En résumé, cette analyse sociohistorique des projets d’EnR multi-acteurs montre l’intérêt d’une approche multiniveaux pour saisir leurs évolutions conjointes et leurs interdépendances. Il y a des facteurs facilitants au niveau international, européen ou territorial (régions, départements, communes), mais parfois des articulations problématiques entre les différents niveaux de régulation (Abdelsselam, Rounou-Messant et Roussafi, 2019 ; Wokuri, 2019). À l’inverse, certains dispositifs publics français s’avèrent plus avancés qu’au niveau européen (ex. : bonus participatif des appels d’offres nationaux pour le soutien des EnR électriques). Les projets d’EnR multi-acteurs peinent à se développer de façon importante avant le milieu des années 2010, du fait de fortes contraintes légales et réglementaires, et notamment les procédures administratives et une politique énergétique nationale instable. Cela étant dit, il faut également rappeler qu’à ce moment, l’intérêt des acteurs publics et de la société civile n’est pas aussi important qu’aujourd’hui. De fait, il manque une politique nationale cohérente pour soutenir la production d’EnR d’une part, et des espaces et dispositifs publics adaptés aux formes plurielles des projets d’EnR (Rüdinger, 2016b), à l’instar des projets codév3. C’est ce qui explique le soutien des plus hautes instances (cf. avis 2017 du Comité Economique Social et Environnemental) qui insiste sur l’importance des collectivités territoriales dans le développement des projets d’EnR multi-acteurs. Le rôle des citoyens et des collectivités territoriales s’avère de plus en plus valorisé, mais nécessite d’être soutenu par des dispositifs, des réglementations et une législation plus adaptés. L’échelon régional, voire communal, s’avère plutôt propice, à condition que les projets bénéficient d’un accompagnement adéquat pour comprendre les enjeux d’un secteur historiquement maîtrisé par l’État.

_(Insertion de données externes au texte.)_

(** [UpdateEngine.execute_update] *)
Definition execute_update (project_name : string) (dry_run approve : bool) (given : option UpdatePlan)
    (execution_contract : option ExecutionContract) : M W UpdateAudit :=
  do started_at <- eo_now ops;;
  do plan <- choose_plan project_name dry_run given;;
  do_ liftM (bind_contract execution_contract plan);;
  if dry_run then write_audit plan started_at "dry-run" "planned" no_progress None None
  else if negb (up_proceed plan) then
    do_ write_audit plan started_at "execute" "blocked" no_progress (Some "Plan requires manual review.") None;;
    raiseM UpdateError
  else if up_approval_required plan && negb approve then
    do_ write_audit plan started_at "execute" "approval_required" no_progress
          (Some "Explicit --yes approval was not provided.") None;;
    raiseM UpdateError
  else mutate_host plan started_at.
End engine.

(** [compose_update_runtime] (services/update/runtime_adapter.py) *)
Record RuntimeReport := {
  rr_project_name : string; rr_outcome : string; rr_mode : string; rr_risk : UpdateRisk; rr_audit_path : string;
}.
Definition update_runtime {W} (ops : EngineOps W) exc_text (binding : UpdateExecutionBinding) : M W RuntimeReport :=
  do contract <- liftM (new_ExecutionContract {| ec_project_name := ueb_project_name binding;
                                                ec_plan_digest := ueb_plan_digest binding;
                                                ec_confirmation_id := ueb_confirmation_id binding |});;
  do audit <- execute_update ops exc_text (ueb_project_name binding) false true None (Some contract);;
  retM {| rr_project_name := ua_project audit; rr_outcome := ua_outcome audit; rr_mode := ua_mode audit;
          rr_risk := ua_risk audit;
          rr_audit_path := match ua_audit_path audit with Some p => p | None => "" end |}.

(** ** What an execution shows *)

Section theorems.
Context {W : Type} (ops : EngineOps W) (exc_text : exn → string).

Lemma on_host_Ok {L A} (m : M W A) (s s' : W * L) a : on_host m s = (s', Ok a) →
  m (fst s) = (fst s', Ok a) ∧ snd s' = snd s.
Proof. unfold on_host. destruct (m (fst s)) as [w r]. by intros [= <- ->]. Qed.
Lemma on_locals_Ok {L} (f : L → L) (s s' : W * L) u : on_locals f s = (s', Ok u) → s' = (fst s, f (snd s)).
Proof. by intros [= <-]. Qed.

(** The runtime of the project can be rebuilt. *)
Definition has_runner (project : Project) (w : W) : Prop :=
  (∃ w1, eo_is_file ops (pj_path project ++ "/start_services.py") w = (w1, Ok true)) ∨
  pc_has_compose (pj_capabilities project) = true.
Lemma execute_runtime_Ok project w w' : execute_runtime ops project w = (w', Ok ()) → has_runner project w.
Proof.
  unfold execute_runtime. intros E. apply bindM_Ok in E as (w1 & custom & E1 & E).
  destruct custom; [left; by exists w1|]. destruct (pc_has_compose _) eqn:Ec; [by right|done].
Qed.

Lemma write_audit_Ok plan st mode outcome p error restore w w' a :
  write_audit ops plan st mode outcome p error restore w = (w', Ok a) →
  ua_project a = up_project plan ∧ ua_plan a = plan ∧ ua_mode a = mode ∧ ua_outcome a = outcome ∧
  ua_snapshot_path a = pg_snapshot_path p ∧ ua_health_after a = pg_health_after p ∧
  ua_verification a = pg_verification p ∧ ua_git_transaction a = pg_git p ∧ ua_error a = error ∧
  ua_restore a = restore.
Proof.
  unfold write_audit, audit_of. intros E. apply bindM_Ok in E as (w1 & x & E1 & E).
  apply bindM_Ok in E1 as (w2 & t & _ & E1). injection E1 as <- <-.
  apply bindM_Ok in E as (w3 & path & _ & E). by injection E as <- <-.
Qed.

Pour conclure, nous observons un processus d’institutionnalisation multiniveau des projets d’EnR multi-acteurs qui provient des effets d’interdépendances qui leur sont plutôt favorables. Au niveau européen, c’est à partir des années 2000 qu’on relève une diversification des acteurs dans les EnR et une remise en question des monopoles historiques d’entreprises dominantes en France. C’est à partir de la fin des années 2000, et jusqu’en 2015, que la législation évolue de façon plus favorable aux EnR. Toutefois, la France peine à instituer une politique énergétique claire, et à donner les ressources et moyens nécessaires aux collectivités pour démocratiser la transition énergétique. Il faut souligner le rôle des actions citoyennes (ONG, associations) pour faire évoluer la législation, en particulier en s’efforçant de faire aboutir des projets difficiles à mettre en œuvre. Les moyens et les dispositifs accrus des collectivités territoriales, en particulier les régions, leur permettent d’intervenir dans la définition d’une stratégie à leur niveau sur le plan de la politique énergétique, en particulier en faveur des EnR. Leur rôle est essentiel pour favoriser l’émergence des projets d’EnR multi-acteurs car ils associent une incitation financière à l’intégration d’habitants et de citoyens au sociétariat qui renforce le pouvoir d’agir de la société civile dans les projets d’EnR. À ce titre, les différents réseaux, aux niveaux européen, national et régional, qui rassemblent des habitants ou des collectivités territoriales se révèlent particulièrement favorables pour stimuler les projets d’EnR multi-acteurs. Néanmoins, les fortes contraintes d’ordre législatif, réglementaire et juridique pèsent sur les projets d’EnR en codéveloppement et les trois catégories d’acteurs, pouvant décourager les acteurs de s’y engager.